Aim of the task => Each line from the start of the entries through the line that contains "the number of" should be output exactly, please.

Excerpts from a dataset
::::

(* ===== verification/Journal.v ===== *)
(** * The journal (src/include/naf/durable/journal.hpp, src/src/durable/journal.cpp,
    and the file primitives of src/src/core/file.cpp it calls)

    The file is the list of its bytes.  Every operating-system call takes its
    outcome from a script: success, or failure with an [errno] and, for a write,
    the number of bytes that still reached the file. *)

From S2P Require Import Prelude Checked Identity Hash Bytes.
Local Open Scope N_scope.
Local Open Scope naf_scope.

(** ** Frames *)

(** [JK_Unlisted] is a 16-bit value outside the enumerators: [decode_frame] casts
    without a range check. *)
Inductive JournalRecordKind :=
  | JK_Reserved | JK_BootEpoch | JK_PolicyConfig | JK_AdmissionPrepare | JK_AdmissionCommit
  | JK_AdmissionRefused | JK_LedgerRelease | JK_Revocation | JK_AuditMark | JK_CompactionMarker
  | JK_CoordinatorConfig | JK_Unlisted (value : N).

Definition kind_to_N (k : JournalRecordKind) : N :=
  match k with
  | JK_Reserved => 0 | JK_BootEpoch => 1 | JK_PolicyConfig => 2 | JK_AdmissionPrepare => 3
  | JK_AdmissionCommit => 4 | JK_AdmissionRefused => 5 | JK_LedgerRelease => 6
  | JK_Revocation => 7 | JK_AuditMark => 8 | JK_CompactionMarker => 9 | JK_CoordinatorConfig => 10
  | JK_Unlisted v => v
  end.

Definition kind_of_N (n : N) : JournalRecordKind :=
  default (JK_Unlisted n)
    ([JK_Reserved; JK_BootEpoch; JK_PolicyConfig; JK_AdmissionPrepare; JK_AdmissionCommit;
      JK_AdmissionRefused; JK_LedgerRelease; JK_Revocation; JK_AuditMark; JK_CompactionMarker;
      JK_CoordinatorConfig] !! N.to_nat n).

(** A kind the writers use. *)
Definition listed_kind (k : JournalRecordKind) : Prop := kind_of_N (kind_to_N k) = k /\ kind_to_N k < two16.

Definition journal_magic : N := 0x4A46414E.
Definition journal_format_revision : N := 1.
Definition journal_header_bytes : N := 24.
Definition journal_trailer_bytes : N := 4.
Definition journal_overhead_bytes : N := journal_header_bytes + journal_trailer_bytes.

Record JournalFrame := mkJournalFrame {
  jf_kind : JournalRecordKind;
  jf_sequence : N;
  jf_payload : list N;
}.

(** [subspan(offset, count)]. *)
Definition span (offset count : N) (bytes : list N) : list N :=
  take (N.to_nat count) (drop (N.to_nat offset) bytes).
Definition get_u16 (bytes : list N) (offset : N) : N := le_value (span offset 2 bytes).
Definition get_u32 (bytes : list N) (offset : N) : N := le_value (span offset 4 bytes).
Definition get_u64 (bytes : list N) (offset : N) : N := le_value (span offset 8 bytes).
(* ===== verification/Engine.v ===== *)
(** * The engine core (src/src/engine/engine_core.hpp, src/include/naf/engine/engine.hpp,
    the lookups, decision plumbing and durable writers of src/src/engine/engine.cpp)

    The state behind the single mutex and the steps that admission, publication,
    enforcement and recovery share.  A public call holds the mutex for its whole
    run, so an execution is a sequence of these operations. *)

From S2P Require Import Prelude Checked Identity Hash State Policy Request Authority.
From S2P Require Import Decision Ledger History Bytes Records Journal.
Local Open Scope N_scope.
Local Open Scope naf_scope.

(** ** State *)

Record EngineConfig := mkEngineConfig {
  ec_epoch : FabricEpoch;
  ec_incarnation : CoordinatorIncarnation;
  ec_initial_tick : N;
  ec_history_capacity : N;
  ec_attempt_capacity : N;
  ec_ledger_capacity : N;
  ec_session_capacity : N;
  ec_accept_in_process_claims : bool;
}.

Definition EngineConfig_new : EngineConfig :=
  mkEngineConfig first_epoch 0 0 max_decision_records max_attempt_records max_ledger_entries
    max_session_records true.

Record ClaimContext := mkClaimContext {
  cc_origin : OriginKind;
  cc_publisher : PublisherId;
  cc_boot : BootId;
  cc_session : SessionNonce;
  cc_incarnation : CoordinatorIncarnation;
  cc_epoch : FabricEpoch;
  cc_attempt : AttemptId;
  cc_trace : TraceId;
  cc_sequence : N;
}.
#[export] Instance eta_ClaimContext : Eta ClaimContext := fun c =>
  mkClaimContext (cc_origin c) (cc_publisher c) (cc_boot c) (cc_session c) (cc_incarnation c)
    (cc_epoch c) (cc_attempt c) (cc_trace c) (cc_sequence c).

Definition in_process : ClaimContext := mkClaimContext InProcess 0 0 0 0 0 0 0 0.

Record SessionGrant := mkSessionGrant {
  sg_session : SessionNonce;
  sg_incarnation : CoordinatorIncarnation;
  sg_epoch : FabricEpoch;
  sg_publisher : PublisherId;
  sg_boot : BootId;
}.

Record SessionRecord := mkSessionRecord {
  sr_nonce : SessionNonce;
  sr_publisher : PublisherId;
  sr_boot : BootId;
}.

Inductive EngineReadiness :=
  | AwaitingPolicy | AwaitingCapacity | AwaitingReservations | AwaitingCatalogs | AwaitingPaths
  | WaitingForReconciliation | Ready.
#[export] Instance EngineReadiness_eq_dec : EqDecision EngineReadiness.
Proof. solve_decision. Defined.

Record Counters := mkCounters {
  ct_decisions : N;
  ct_admissions : N;
  ct_refusals : N;
  ct_deferrals : N;
  ct_idempotent_replays : N;
  ct_conflicts : N;
  ct_fences : N;
  ct_stale_refusals : N;
}.
#[export] Instance eta_Counters : Eta Counters := fun c =>
  mkCounters (ct_decisions c) (ct_admissions c) (ct_refusals c) (ct_deferrals c)
    (ct_idempotent_replays c) (ct_conflicts c) (ct_fences c) (ct_stale_refusals c).

Record ResourceView := mkResourceView {
  vw_resource : ResourceId;
  vw_generation : Generation;
  vw_usable : Rate;
  vw_headroom : Rate;
  vw_obligations : Rate;
  vw_admitted : Rate;
  vw_available_after_obligations : Rate;
  vw_available_for_new : Rate;
}.

Inductive EnforcementTrigger :=
  | TriggerNone | CapacityPublication | ReservationPublication | PolicyPublication
  | RestartRecovery.

Record ReconciliationReport := mkReconciliationReport {
  rp_performed : bool;
  rp_trigger : EnforcementTrigger;
  rp_revoked : N;
  rp_retained : N;
  rp_released : Rate;
  rp_infeasible_resources : N;
  rp_revoked_decisions : list AdmissionDecisionId;
  rp_constraints : list BindingConstraint;
}.
#[export] Instance eta_ReconciliationReport : Eta ReconciliationReport := fun r =>
  mkReconciliationReport (rp_performed r) (rp_trigger r) (rp_revoked r) (rp_retained r)
    (rp_released r) (rp_infeasible_resources r) (rp_revoked_decisions r) (rp_constraints r).
Definition ReconciliationReport_new : ReconciliationReport :=
  mkReconciliationReport false TriggerNone 0 0 0 0 [] [].

Record FaultInjection := mkFaultInjection {
  ft_fail_next_journal_append : bool;
  ft_fail_next_commit : bool;
  ft_drop_prepare_record : bool;
  ft_drop_commit_record : bool;
  ft_corrupt_next_commit : bool;
  ft_fail_reconciliation : bool;
}.
#[export] Instance eta_FaultInjection : Eta FaultInjection := fun f =>
  mkFaultInjection (ft_fail_next_journal_append f) (ft_fail_next_commit f)
    (ft_drop_prepare_record f) (ft_drop_commit_record f) (ft_corrupt_next_commit f)
    (ft_fail_reconciliation f).
Definition FaultInjection_new : FaultInjection := mkFaultInjection false false false false false false.

Record EngineCore := mkEngineCore {
  ek_config : EngineConfig;
  ek_epoch : FabricEpoch;
  ek_incarnation : CoordinatorIncarnation;
  ek_tick : N;
  ek_policy : option AdmissionPolicy;
  ek_capacity : option CapacitySnapshot;
  ek_reservations : option ReservationSnapshot;
  ek_paths : option PathCatalog;
  ek_qos : option QoSClassCatalog;
  ek_priorities : option PriorityClassCatalog;
  ek_ledger : AdmittedLoadLedger;
  ek_history : DecisionHistory;
  ek_attempts : AttemptRegistry;
  ek_decision_cache : gmap N AdmissionDecision;
  ek_sessions : gmap N SessionRecord;
  ek_next_session_nonce : N;
  ek_next_decision_sequence : N;
  ek_audit : AuditSequence;
  ek_counters : Counters;
  ek_obligation_totals : gmap N Rate;
  ek_obligation_indices : gmap N (list nat);
  ek_journal : option Journal;
  ek_journal_ready : bool;
  ek_pending_reconciliation : bool;
  ek_faults : FaultInjection;
  ek_reconciliation : ReconciliationReport;
}.
#[export] Instance eta_EngineCore : Eta EngineCore := fun k =>
  mkEngineCore (ek_config k) (ek_epoch k) (ek_incarnation k) (ek_tick k) (ek_policy k)
    (ek_capacity k) (ek_reservations k) (ek_paths k) (ek_qos k) (ek_priorities k) (ek_ledger k)
    (ek_history k) (ek_attempts k) (ek_decision_cache k) (ek_sessions k) (ek_next_session_nonce k)
    (ek_next_decision_sequence k) (ek_audit k) (ek_counters k) (ek_obligation_totals k)
    (ek_obligation_indices k) (ek_journal k) (ek_journal_ready k) (ek_pending_reconciliation k)
    (ek_faults k) (ek_reconciliation k).

(** [AdmissionEngine::AdmissionEngine(config)]. *)
Definition AdmissionEngine_new (config : EngineConfig) : EngineCore :=
  mkEngineCore config (ec_epoch config) (ec_incarnation config) (ec_initial_tick config)
    None None None None None None Ledger_new (DecisionHistory_new (ec_history_capacity config))
    (AttemptRegistry_new (ec_attempt_capacity config)) ∅ ∅ 1 1 0 (mkCounters 0 0 0 0 0 0 0 0)
    ∅ ∅ None false false FaultInjection_new ReconciliationReport_new.

(** Computations of one member object run inside the core. *)
Definition on_ledger {A} (m : M AdmittedLoadLedger A) : M EngineCore A := fun k =>
  let '(r, l) := m (ek_ledger k) in (r, k <| ek_ledger := l |>).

::::

Output of the exercise =>
(* ===== verification/Journal.v ===== *)
(** * The journal (src/include/naf/durable/journal.hpp, src/src/durable/journal.cpp,
    and the file primitives of src/src/core/file.cpp it calls)

    The file is the list of its bytes.  Every operating-system call takes its
    outcome from a script: success, or failure with an [errno] and, for a write,
    the number of bytes that still reached the file. *)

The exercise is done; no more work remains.